▶ What to do: What do the lines say from the start of the entries through the one containing "map (fun r => if p r then f r else r) l."? Repeat them exactly.

───── Data records

#[global] Set Default Goal Selector "!".

(** ** Results: the Go convention of returning a value or an [error] *)

Inductive result (E A : Type) : Type :=
| Ok (a : A)
| Err (e : E).
Arguments Ok {E A} a.
Arguments Err {E A} e.

Definition is_ok {E A} (r : result E A) : bool :=
  match r with Ok _ => true | Err _ => false end.

Definition result_bind {E A B} (r : result E A) (f : A -> result E B) : result E B :=
  match r with Ok a => f a | Err e => Err e end.

Declare Scope go_scope.
Delimit Scope go_scope with go.

Notation "'try' x ':=' r 'in' k" := (result_bind r (fun x => k))
  (at level 200, x name, r at level 100, k at level 200, right associativity) : go_scope.

Lemma result_bind_Ok {E A B} (r : result E A) (f : A -> result E B) b :
  result_bind r f = Ok b <-> exists a, r = Ok a /\ f a = Ok b.
Proof. destruct r; simpl; naive_solver. Qed.

(** ** Lists: the fragment of SQL and of Go's loops the components share *)

(** [update_where p f l]: UPDATE ... SET f WHERE p. *)
Definition update_where {A} (p : A -> bool) (f : A -> A) (l : list A) : list A :=
  map (fun r => if p r then f r else r) l.

(** [select_where p l]: SELECT ... WHERE p, in table order. *)
Definition select_where {A} (p : A -> bool) (l : list A) : list A := List.filter p l.

(** [delete_where p l]: DELETE ... WHERE p. *)
Definition delete_where {A} (p : A -> bool) (l : list A) : list A :=
  List.filter (fun r => negb (p r)) l.

(** Rows an UPDATE or DELETE with this WHERE affects. *)
Definition affected {A} (p : A -> bool) (l : list A) : nat := length (List.filter p l).

Section tables.
Context {A : Type}.
Implicit Types (p q : A -> bool) (f : A -> A) (l : list A).

Lemma elem_of_select_where p l x : x ∈ select_where p l <-> x ∈ l /\ p x = true.
Proof.
  unfold select_where. rewrite !list_elem_of_In, List.filter_In. done.
Qed.

Lemma elem_of_delete_where p l x : x ∈ delete_where p l <-> x ∈ l /\ p x = false.
Proof.
  unfold delete_where. rewrite !list_elem_of_In, List.filter_In, negb_true_iff. done.
Qed.

Lemma elem_of_update_where p f l x :
  x ∈ update_where p f l <-> exists y, y ∈ l /\ x = (if p y then f y else y).
Proof.
  unfold update_where. rewrite list_elem_of_fmap. naive_solver.
Qed.

Lemma map_update_where {B} (g : A -> B) p f l :
  (forall x, g (f x) = g x) -> map g (update_where p f l) = map g l.
Proof.
  intros Hg. unfold update_where. rewrite List.map_map. apply List.map_ext.
  intros a. destruct (p a); [apply Hg | done].
Qed.

Lemma length_update_where p f l : length (update_where p f l) = length l.
Proof. apply List.length_map. Qed.

Lemma update_where_app p f l1 l2 : update_where p f (l1 ++ l2) = update_where p f l1 ++ update_where p f l2.
Proof. apply List.map_app. Qed.

Lemma update_where_none p f l : (forall x, x ∈ l -> p x = false) -> update_where p f l = l.
Proof.
  intros Hp. unfold update_where. induction l as [| x l IH]; simpl; [done |].
  rewrite (Hp x) by left. f_equal. apply IH. intros y Hy. apply Hp. by right.
Qed.

Lemma affected_0 p l : affected p l = 0 <-> forall x, x ∈ l -> p x = false.
Proof.
  unfold affected. split.
  - intros H x Hx. destruct (p x) eqn:E; [| done].
    assert (In x (List.filter p l)) as Hin
      by (apply List.filter_In; split; [by apply list_elem_of_In | done]).
    destruct (List.filter p l); [done | simpl in H; lia].
  - intros H. induction l as [| a l IH]; [done |]. simpl.
    rewrite (H a) by constructor. apply IH. intros x Hx. apply H. by constructor.
Qed.

Lemma affected_app p l1 l2 : affected p (l1 ++ l2) = affected p l1 + affected p l2.
Proof. unfold affected. by rewrite List.filter_app, length_app. Qed.

Lemma affected_snoc p l x : affected p (l ++ [x]) = affected p l + Nat.b2n (p x).
Proof. rewrite affected_app. unfold affected. simpl. by destruct (p x). Qed.

Lemma affected_incl p q l : (forall x, x ∈ l -> p x = true -> q x = true) -> affected p l <= affected q l.
Proof.
  intros H. unfold affected. induction l as [| x l IH]; simpl; [lia |].
  specialize (H x ltac:(by left)) as Hx. specialize (IH (fun y Hy => H y ltac:(by right))).
  destruct (p x), (q x); simpl; lia || by specialize (Hx eq_refl).
Qed.

(** An UPDATE that brings no row into the count of [q]. *)
Lemma affected_update_le p q f l :
  (forall x, p x = true -> q (f x) = true -> q x = true) -> affected q (update_where p f l) <= affected q l.
Proof.
  intros H. unfold affected, update_where. induction l as [| x l IH]; simpl; [lia |].
  destruct (p x) eqn:Hp.
  - destruct (q (f x)) eqn:Hf; [rewrite (H x Hp Hf); simpl; lia |]. destruct (q x); simpl; lia.
  - destruct (q x); simpl; lia.
Qed.

(** An UPDATE that takes each row it affects out of the count of [q]. *)
Lemma affected_update_drop p q f l :
  (forall x, p x = true -> q x = true /\ q (f x) = false) ->
  affected q (update_where p f l) + affected p l = affected q l.
Proof.
  intros H. unfold affected, update_where. induction l as [| x l IH]; simpl; [done |].
  destruct (p x) eqn:Hp; simpl.
  - destruct (H x Hp) as [-> ->]. simpl. lia.
  - destruct (q x); simpl; lia.
Qed.

(** Rows an UPDATE affects are still there afterwards, among those of [q]. *)
Lemma affected_after_update p q f l :
  (forall x, p x = true -> q x = true /\ q (f x) = true) -> affected p l <= affected q (update_where p f l).
Proof.
  intros H. unfold affected, update_where. induction l as [| x l IH]; simpl; [lia |].
  destruct (p x) eqn:Hp.
  - destruct (H x Hp) as [_ Hf]. rewrite Hf. simpl. lia.
  - destruct (q x); simpl; lia.
Qed.

(** A DELETE of rows outside the count of [q]. *)
Lemma affected_delete_other p q l :
  (forall x, p x = true -> q x = false) -> affected q (delete_where p l) = affected q l.
Proof.
  intros H. unfold affected, delete_where. induction l as [| x l IH]; simpl; [done |].
  destruct (p x) eqn:Hp; simpl; [by rewrite (H x Hp) |]. destruct (q x); simpl; by rewrite IH.
Qed.

Lemma NoDup_map_inj {B} (g : A -> B) l x y :
  NoDup (map g l) -> x ∈ l -> y ∈ l -> g x = g y -> x = y.
Proof.
  intros Hnd Hx Hy Hg. induction l as [| a l IH]; [by apply not_elem_of_nil in Hx |].
  simpl in Hnd. apply NoDup_cons in Hnd as [Ha Hnd].
  assert (forall z, z ∈ l -> g a = g z -> False) as Hno.
  { intros z Hz Heq. apply Ha. rewrite Heq. by apply list_elem_of_fmap_2. }
  apply elem_of_cons in Hx as [-> | Hx]; apply elem_of_cons in Hy as [-> | Hy].
  - done.
  - exfalso. by eapply Hno.
  - exfalso. by eapply Hno.
  - by apply IH.
Qed.
End tables.

Create HintDb tables discriminated.
#[export] Hint Resolve <- elem_of_select_where elem_of_delete_where : tables.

──────────

▶ Answer to this exercise:
#[global] Set Default Goal Selector "!".

(** ** Results: the Go convention of returning a value or an [error] *)

Inductive result (E A : Type) : Type :=
| Ok (a : A)
| Err (e : E).
Arguments Ok {E A} a.
Arguments Err {E A} e.

Definition is_ok {E A} (r : result E A) : bool :=
  match r with Ok _ => true | Err _ => false end.

Definition result_bind {E A B} (r : result E A) (f : A -> result E B) : result E B :=
  match r with Ok a => f a | Err e => Err e end.

Declare Scope go_scope.
Delimit Scope go_scope with go.

Notation "'try' x ':=' r 'in' k" := (result_bind r (fun x => k))
  (at level 200, x name, r at level 100, k at level 200, right associativity) : go_scope.

Lemma result_bind_Ok {E A B} (r : result E A) (f : A -> result E B) b :
  result_bind r f = Ok b <-> exists a, r = Ok a /\ f a = Ok b.
Proof. destruct r; simpl; naive_solver. Qed.

(** ** Lists: the fragment of SQL and of Go's loops the components share *)

(** [update_where p f l]: UPDATE ... SET f WHERE p. *)
Definition update_where {A} (p : A -> bool) (f : A -> A) (l : list A) : list A :=
  map (fun r => if p r then f r else r) l.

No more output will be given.